>>>>>

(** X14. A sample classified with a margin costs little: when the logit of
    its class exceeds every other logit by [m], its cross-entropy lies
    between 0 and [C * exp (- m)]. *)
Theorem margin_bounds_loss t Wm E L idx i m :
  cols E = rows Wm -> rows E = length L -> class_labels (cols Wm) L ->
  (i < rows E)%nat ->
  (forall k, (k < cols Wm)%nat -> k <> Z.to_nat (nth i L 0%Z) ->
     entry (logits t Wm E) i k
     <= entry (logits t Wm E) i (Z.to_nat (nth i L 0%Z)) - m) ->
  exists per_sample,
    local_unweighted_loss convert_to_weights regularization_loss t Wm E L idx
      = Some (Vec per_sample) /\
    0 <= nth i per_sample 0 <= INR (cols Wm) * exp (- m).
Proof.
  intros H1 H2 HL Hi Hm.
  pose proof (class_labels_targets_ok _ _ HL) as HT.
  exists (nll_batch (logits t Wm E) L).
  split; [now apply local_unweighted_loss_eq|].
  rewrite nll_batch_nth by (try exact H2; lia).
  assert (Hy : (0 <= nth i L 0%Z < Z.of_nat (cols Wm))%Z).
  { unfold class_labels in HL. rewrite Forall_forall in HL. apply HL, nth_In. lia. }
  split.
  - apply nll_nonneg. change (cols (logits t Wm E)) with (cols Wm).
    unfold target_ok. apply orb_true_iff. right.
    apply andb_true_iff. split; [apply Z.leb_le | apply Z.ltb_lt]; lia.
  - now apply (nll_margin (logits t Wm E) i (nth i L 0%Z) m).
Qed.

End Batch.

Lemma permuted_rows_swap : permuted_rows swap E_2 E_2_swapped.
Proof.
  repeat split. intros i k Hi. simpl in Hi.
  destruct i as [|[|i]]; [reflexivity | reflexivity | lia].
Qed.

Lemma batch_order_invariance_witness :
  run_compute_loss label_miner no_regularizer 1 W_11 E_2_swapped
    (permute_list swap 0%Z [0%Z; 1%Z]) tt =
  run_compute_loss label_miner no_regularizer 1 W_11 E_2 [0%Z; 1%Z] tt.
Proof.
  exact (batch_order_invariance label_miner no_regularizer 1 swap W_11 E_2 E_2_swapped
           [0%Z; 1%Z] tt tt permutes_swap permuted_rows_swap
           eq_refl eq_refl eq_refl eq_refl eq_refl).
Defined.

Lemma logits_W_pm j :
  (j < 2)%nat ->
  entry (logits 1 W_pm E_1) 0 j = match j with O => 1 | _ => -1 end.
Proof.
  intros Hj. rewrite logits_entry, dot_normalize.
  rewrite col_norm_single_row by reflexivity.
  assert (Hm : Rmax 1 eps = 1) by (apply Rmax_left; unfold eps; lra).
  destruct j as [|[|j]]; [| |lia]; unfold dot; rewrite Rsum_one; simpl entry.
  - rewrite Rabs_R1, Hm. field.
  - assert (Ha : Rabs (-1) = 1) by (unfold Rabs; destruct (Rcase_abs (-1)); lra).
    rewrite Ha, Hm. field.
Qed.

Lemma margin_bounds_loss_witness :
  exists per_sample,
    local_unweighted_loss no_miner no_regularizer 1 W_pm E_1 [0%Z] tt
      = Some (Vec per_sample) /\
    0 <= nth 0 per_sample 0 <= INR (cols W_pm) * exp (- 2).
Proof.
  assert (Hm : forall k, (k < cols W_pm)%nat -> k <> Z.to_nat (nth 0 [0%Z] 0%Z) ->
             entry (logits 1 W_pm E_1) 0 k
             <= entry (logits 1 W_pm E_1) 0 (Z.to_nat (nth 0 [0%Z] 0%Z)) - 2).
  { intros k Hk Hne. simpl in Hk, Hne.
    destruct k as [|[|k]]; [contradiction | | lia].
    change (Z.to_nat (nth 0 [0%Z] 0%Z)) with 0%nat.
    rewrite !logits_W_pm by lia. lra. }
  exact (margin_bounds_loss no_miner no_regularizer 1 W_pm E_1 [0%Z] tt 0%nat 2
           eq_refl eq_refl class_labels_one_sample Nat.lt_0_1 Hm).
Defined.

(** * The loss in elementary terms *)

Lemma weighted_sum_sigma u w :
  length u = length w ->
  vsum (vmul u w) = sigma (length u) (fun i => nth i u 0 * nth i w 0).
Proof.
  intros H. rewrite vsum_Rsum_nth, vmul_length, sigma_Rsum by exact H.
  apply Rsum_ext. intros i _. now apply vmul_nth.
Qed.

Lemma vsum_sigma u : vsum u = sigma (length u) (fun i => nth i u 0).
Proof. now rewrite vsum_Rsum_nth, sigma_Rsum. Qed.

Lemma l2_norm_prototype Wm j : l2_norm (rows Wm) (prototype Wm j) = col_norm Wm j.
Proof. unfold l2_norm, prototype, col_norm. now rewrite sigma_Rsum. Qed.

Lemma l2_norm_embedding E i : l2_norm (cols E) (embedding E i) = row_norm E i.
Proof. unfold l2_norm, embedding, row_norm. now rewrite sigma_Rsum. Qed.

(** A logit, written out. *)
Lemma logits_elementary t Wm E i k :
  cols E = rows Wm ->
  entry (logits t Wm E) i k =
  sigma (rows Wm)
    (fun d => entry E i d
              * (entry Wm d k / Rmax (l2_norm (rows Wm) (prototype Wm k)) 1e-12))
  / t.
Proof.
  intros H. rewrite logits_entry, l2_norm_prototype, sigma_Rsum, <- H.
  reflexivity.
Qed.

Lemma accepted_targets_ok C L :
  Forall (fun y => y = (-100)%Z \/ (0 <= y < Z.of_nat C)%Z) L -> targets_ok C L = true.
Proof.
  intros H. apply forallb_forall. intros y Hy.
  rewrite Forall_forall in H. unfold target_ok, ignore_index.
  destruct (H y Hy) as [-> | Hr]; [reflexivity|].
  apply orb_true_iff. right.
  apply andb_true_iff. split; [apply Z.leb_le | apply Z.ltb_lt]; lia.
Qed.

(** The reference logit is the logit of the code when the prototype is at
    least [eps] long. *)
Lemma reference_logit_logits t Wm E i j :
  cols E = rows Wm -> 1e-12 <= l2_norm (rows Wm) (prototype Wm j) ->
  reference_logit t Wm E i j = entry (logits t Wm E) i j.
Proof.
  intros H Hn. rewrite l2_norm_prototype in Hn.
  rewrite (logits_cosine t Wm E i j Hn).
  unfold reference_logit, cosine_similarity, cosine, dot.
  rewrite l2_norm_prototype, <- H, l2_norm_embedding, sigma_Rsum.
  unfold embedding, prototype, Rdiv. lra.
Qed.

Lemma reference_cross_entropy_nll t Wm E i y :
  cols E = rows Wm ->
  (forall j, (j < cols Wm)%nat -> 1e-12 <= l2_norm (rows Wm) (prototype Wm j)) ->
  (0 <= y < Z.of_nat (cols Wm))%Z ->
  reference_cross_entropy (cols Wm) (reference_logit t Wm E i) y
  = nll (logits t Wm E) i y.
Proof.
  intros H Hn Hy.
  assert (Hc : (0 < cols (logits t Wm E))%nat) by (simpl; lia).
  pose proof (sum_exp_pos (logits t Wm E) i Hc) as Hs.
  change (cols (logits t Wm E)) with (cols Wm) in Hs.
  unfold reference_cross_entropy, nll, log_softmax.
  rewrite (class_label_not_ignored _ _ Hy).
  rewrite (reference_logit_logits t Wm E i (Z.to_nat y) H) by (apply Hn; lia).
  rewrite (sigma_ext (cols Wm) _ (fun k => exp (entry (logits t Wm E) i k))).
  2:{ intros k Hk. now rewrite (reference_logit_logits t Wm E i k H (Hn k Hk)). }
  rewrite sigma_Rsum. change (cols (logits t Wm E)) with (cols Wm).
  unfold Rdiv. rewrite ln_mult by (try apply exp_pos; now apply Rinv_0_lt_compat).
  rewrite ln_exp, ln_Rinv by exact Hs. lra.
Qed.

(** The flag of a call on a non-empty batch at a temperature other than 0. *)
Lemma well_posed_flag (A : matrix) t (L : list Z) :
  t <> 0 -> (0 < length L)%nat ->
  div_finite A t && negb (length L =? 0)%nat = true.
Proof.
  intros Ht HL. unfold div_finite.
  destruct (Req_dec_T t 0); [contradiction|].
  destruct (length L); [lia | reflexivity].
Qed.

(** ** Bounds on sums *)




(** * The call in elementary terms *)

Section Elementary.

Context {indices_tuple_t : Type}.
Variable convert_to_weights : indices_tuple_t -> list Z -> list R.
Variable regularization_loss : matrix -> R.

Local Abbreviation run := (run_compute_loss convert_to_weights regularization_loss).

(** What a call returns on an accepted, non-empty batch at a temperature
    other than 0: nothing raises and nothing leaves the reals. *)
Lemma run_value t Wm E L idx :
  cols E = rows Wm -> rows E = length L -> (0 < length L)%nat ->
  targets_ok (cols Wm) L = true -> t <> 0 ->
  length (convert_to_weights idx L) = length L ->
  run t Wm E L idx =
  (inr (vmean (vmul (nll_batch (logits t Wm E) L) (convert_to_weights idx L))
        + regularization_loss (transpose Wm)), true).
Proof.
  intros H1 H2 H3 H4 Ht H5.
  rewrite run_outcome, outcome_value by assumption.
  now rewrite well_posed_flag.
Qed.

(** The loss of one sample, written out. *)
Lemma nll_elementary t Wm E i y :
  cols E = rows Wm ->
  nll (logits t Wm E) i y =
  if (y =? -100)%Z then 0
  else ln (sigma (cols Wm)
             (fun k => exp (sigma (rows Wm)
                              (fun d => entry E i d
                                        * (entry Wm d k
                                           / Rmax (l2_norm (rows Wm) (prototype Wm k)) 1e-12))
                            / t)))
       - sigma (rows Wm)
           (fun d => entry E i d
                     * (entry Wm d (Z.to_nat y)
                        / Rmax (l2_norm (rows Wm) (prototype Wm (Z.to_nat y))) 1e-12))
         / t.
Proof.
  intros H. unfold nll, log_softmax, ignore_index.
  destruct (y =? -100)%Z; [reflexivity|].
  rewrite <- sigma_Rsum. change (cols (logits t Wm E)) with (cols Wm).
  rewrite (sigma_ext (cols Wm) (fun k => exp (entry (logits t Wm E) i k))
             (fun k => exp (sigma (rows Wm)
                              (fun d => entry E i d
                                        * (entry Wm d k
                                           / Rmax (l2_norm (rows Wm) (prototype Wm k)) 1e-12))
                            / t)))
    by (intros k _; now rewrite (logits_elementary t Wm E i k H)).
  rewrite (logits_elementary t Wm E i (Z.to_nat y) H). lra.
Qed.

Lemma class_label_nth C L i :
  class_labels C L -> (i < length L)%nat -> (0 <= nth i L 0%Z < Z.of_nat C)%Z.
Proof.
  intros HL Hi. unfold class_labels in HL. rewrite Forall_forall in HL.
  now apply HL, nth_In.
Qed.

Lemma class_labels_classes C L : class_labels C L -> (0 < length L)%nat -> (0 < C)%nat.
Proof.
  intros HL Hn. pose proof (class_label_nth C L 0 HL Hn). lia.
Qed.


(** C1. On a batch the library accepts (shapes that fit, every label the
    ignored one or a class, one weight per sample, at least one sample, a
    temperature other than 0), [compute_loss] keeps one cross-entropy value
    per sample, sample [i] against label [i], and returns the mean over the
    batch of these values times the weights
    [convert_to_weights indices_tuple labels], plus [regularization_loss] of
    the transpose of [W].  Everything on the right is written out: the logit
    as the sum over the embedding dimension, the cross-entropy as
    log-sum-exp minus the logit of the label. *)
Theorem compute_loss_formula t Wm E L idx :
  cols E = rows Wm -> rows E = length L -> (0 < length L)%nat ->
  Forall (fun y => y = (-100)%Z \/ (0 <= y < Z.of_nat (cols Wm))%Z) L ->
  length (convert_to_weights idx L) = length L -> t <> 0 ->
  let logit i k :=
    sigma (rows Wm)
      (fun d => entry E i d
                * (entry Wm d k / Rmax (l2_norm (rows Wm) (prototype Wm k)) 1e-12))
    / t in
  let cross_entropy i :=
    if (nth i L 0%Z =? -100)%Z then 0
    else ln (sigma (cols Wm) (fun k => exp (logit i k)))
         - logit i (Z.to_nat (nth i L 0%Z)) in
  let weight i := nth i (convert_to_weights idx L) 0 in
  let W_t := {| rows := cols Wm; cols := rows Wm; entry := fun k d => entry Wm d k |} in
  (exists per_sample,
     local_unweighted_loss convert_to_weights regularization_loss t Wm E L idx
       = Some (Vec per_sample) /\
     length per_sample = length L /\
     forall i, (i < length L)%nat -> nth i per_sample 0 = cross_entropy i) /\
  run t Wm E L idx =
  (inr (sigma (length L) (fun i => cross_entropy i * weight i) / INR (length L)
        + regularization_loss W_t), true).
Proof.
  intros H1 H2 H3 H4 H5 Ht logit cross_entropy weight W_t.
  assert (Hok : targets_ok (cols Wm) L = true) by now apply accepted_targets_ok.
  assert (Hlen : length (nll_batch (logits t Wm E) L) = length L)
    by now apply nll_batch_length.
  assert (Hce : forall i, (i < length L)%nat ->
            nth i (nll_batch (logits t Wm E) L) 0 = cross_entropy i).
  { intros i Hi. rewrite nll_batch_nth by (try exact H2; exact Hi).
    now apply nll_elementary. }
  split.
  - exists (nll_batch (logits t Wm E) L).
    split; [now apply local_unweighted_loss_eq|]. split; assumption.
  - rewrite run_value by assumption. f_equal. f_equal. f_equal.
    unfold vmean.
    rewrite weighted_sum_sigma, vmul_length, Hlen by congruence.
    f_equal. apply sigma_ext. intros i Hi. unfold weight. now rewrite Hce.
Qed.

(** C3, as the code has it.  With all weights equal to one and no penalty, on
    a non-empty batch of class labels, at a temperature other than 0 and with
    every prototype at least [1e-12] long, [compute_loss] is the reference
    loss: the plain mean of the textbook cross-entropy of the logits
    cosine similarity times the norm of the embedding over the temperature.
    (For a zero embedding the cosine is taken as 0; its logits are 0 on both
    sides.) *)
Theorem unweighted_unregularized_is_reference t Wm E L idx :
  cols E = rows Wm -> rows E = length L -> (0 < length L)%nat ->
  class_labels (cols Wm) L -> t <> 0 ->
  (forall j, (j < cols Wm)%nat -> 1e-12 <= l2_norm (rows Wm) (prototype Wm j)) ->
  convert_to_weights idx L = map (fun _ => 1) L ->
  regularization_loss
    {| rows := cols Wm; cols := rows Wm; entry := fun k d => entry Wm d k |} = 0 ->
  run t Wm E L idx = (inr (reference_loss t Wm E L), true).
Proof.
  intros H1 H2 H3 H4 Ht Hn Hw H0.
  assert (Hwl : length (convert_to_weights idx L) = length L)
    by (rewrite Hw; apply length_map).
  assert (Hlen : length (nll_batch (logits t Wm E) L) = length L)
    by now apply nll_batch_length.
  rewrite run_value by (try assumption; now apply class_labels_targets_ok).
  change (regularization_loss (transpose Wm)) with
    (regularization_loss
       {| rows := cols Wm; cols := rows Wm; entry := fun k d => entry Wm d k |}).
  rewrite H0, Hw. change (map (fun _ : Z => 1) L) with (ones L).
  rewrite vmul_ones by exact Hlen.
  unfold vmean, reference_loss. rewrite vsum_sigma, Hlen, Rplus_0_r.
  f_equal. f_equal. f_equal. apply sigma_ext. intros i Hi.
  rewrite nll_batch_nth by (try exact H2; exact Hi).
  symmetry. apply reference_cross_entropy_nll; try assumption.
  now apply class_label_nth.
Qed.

<<<<<

Return each line of the data above that includes the word "code".

| Task solution |
(** The reference logit is the logit of the code when the prototype is at
(** C3, as the code has it.  With all weights equal to one and no penalty, on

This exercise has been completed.